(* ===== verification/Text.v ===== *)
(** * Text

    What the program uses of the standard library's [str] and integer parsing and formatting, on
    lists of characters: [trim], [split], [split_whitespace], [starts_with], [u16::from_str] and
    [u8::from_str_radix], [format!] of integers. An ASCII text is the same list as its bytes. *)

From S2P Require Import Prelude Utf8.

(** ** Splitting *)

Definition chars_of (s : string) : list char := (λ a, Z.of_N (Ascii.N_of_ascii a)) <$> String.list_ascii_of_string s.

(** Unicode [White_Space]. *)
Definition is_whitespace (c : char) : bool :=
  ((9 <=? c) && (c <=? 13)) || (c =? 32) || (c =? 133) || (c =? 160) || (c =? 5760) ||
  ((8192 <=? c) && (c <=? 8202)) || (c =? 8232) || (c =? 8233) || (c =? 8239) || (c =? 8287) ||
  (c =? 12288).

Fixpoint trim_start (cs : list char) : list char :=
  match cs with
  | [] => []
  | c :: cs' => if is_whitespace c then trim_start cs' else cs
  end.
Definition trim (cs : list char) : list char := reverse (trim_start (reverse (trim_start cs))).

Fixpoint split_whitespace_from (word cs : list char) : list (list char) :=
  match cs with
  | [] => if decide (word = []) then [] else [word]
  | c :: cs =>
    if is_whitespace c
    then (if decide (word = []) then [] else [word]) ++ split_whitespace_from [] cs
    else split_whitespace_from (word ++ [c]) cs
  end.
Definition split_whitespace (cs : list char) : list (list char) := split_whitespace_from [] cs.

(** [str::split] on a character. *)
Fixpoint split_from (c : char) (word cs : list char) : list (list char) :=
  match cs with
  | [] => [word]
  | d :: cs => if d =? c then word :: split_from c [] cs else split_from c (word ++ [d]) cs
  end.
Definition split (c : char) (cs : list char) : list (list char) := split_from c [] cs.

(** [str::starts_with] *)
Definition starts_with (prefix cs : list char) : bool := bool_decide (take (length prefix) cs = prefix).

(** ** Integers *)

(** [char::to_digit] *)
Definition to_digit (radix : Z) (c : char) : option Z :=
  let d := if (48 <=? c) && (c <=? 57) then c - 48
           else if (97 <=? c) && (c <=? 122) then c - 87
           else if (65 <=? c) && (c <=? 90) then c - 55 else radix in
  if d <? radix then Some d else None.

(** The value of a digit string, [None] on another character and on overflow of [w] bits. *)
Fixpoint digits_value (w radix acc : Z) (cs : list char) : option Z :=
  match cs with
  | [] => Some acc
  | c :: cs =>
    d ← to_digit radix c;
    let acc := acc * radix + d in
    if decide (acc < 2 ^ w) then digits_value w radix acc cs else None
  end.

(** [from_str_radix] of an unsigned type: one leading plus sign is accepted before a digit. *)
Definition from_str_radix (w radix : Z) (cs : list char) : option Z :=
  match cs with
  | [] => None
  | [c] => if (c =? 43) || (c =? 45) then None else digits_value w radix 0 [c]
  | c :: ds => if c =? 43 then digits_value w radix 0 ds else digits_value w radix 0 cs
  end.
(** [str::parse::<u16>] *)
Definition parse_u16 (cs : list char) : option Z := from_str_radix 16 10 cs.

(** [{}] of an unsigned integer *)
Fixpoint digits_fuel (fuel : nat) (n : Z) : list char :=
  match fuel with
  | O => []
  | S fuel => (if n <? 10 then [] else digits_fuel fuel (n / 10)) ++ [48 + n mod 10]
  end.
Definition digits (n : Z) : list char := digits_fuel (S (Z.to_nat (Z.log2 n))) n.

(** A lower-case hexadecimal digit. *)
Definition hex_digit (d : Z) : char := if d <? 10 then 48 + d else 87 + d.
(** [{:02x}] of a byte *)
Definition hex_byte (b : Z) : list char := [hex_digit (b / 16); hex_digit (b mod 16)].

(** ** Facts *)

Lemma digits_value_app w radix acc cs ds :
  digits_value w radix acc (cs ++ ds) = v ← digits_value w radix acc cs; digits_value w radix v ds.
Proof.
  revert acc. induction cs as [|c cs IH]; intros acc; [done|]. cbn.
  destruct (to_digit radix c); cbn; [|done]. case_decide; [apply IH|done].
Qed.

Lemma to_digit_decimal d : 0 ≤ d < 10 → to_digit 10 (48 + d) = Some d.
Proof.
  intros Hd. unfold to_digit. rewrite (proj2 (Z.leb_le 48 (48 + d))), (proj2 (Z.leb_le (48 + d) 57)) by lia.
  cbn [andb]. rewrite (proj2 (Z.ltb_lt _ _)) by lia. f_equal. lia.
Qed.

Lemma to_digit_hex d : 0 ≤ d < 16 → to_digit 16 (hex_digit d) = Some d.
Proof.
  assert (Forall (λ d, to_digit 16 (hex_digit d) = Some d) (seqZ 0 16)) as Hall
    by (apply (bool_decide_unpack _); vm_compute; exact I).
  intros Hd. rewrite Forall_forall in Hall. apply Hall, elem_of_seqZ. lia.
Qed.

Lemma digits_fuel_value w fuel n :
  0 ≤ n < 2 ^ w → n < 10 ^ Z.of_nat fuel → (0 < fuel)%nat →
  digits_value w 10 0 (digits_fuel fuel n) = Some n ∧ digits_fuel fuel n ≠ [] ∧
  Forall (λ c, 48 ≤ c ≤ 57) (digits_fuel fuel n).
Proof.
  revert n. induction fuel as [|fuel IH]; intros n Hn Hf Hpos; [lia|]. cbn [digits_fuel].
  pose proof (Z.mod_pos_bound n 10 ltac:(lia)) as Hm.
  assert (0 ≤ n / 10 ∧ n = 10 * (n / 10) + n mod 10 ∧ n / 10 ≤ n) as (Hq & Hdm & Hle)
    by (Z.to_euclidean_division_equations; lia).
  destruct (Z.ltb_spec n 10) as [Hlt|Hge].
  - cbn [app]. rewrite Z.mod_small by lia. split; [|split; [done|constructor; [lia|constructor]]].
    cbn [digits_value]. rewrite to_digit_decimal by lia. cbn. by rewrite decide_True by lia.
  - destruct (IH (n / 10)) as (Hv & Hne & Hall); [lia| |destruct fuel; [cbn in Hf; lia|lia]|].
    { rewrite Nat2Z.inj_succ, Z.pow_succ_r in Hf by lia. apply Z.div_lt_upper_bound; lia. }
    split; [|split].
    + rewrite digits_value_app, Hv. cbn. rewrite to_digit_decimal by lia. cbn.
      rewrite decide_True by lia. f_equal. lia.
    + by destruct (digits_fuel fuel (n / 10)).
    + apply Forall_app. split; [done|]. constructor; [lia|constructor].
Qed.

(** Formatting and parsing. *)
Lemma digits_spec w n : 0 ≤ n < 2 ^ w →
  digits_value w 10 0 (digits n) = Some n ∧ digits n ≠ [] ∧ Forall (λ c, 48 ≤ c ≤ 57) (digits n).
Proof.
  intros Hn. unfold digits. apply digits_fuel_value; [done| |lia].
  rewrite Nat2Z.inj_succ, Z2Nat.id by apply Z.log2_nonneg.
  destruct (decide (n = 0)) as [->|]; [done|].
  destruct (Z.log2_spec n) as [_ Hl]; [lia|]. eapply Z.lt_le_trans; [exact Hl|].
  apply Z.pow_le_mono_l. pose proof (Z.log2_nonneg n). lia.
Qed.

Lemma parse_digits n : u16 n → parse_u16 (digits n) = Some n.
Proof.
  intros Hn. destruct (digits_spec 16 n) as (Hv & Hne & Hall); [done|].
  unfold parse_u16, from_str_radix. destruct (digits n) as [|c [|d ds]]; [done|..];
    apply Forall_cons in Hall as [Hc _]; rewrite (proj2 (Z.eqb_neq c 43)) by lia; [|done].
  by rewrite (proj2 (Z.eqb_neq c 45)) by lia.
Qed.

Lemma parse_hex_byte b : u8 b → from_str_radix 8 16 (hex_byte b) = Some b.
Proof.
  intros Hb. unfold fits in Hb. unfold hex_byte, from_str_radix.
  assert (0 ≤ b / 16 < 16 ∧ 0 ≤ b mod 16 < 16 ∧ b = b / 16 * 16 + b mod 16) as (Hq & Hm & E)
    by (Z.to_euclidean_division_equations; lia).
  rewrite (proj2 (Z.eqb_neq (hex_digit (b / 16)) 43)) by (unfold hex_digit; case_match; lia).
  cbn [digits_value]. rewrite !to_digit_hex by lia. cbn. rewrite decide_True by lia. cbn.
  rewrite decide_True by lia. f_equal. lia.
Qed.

### Description of the task
Wherever "Fixpoint" appears in the listing, report the line it is on.

### Expected answer
Fixpoint trim_start (cs : list char) : list char :=
Fixpoint split_whitespace_from (word cs : list char) : list (list char) :=
Fixpoint split_from (c : char) (word cs : list char) : list (list char) :=
Fixpoint digits_value (w radix acc : Z) (cs : list char) : option Z :=
Fixpoint digits_fuel (fuel : nat) (n : Z) : list char :=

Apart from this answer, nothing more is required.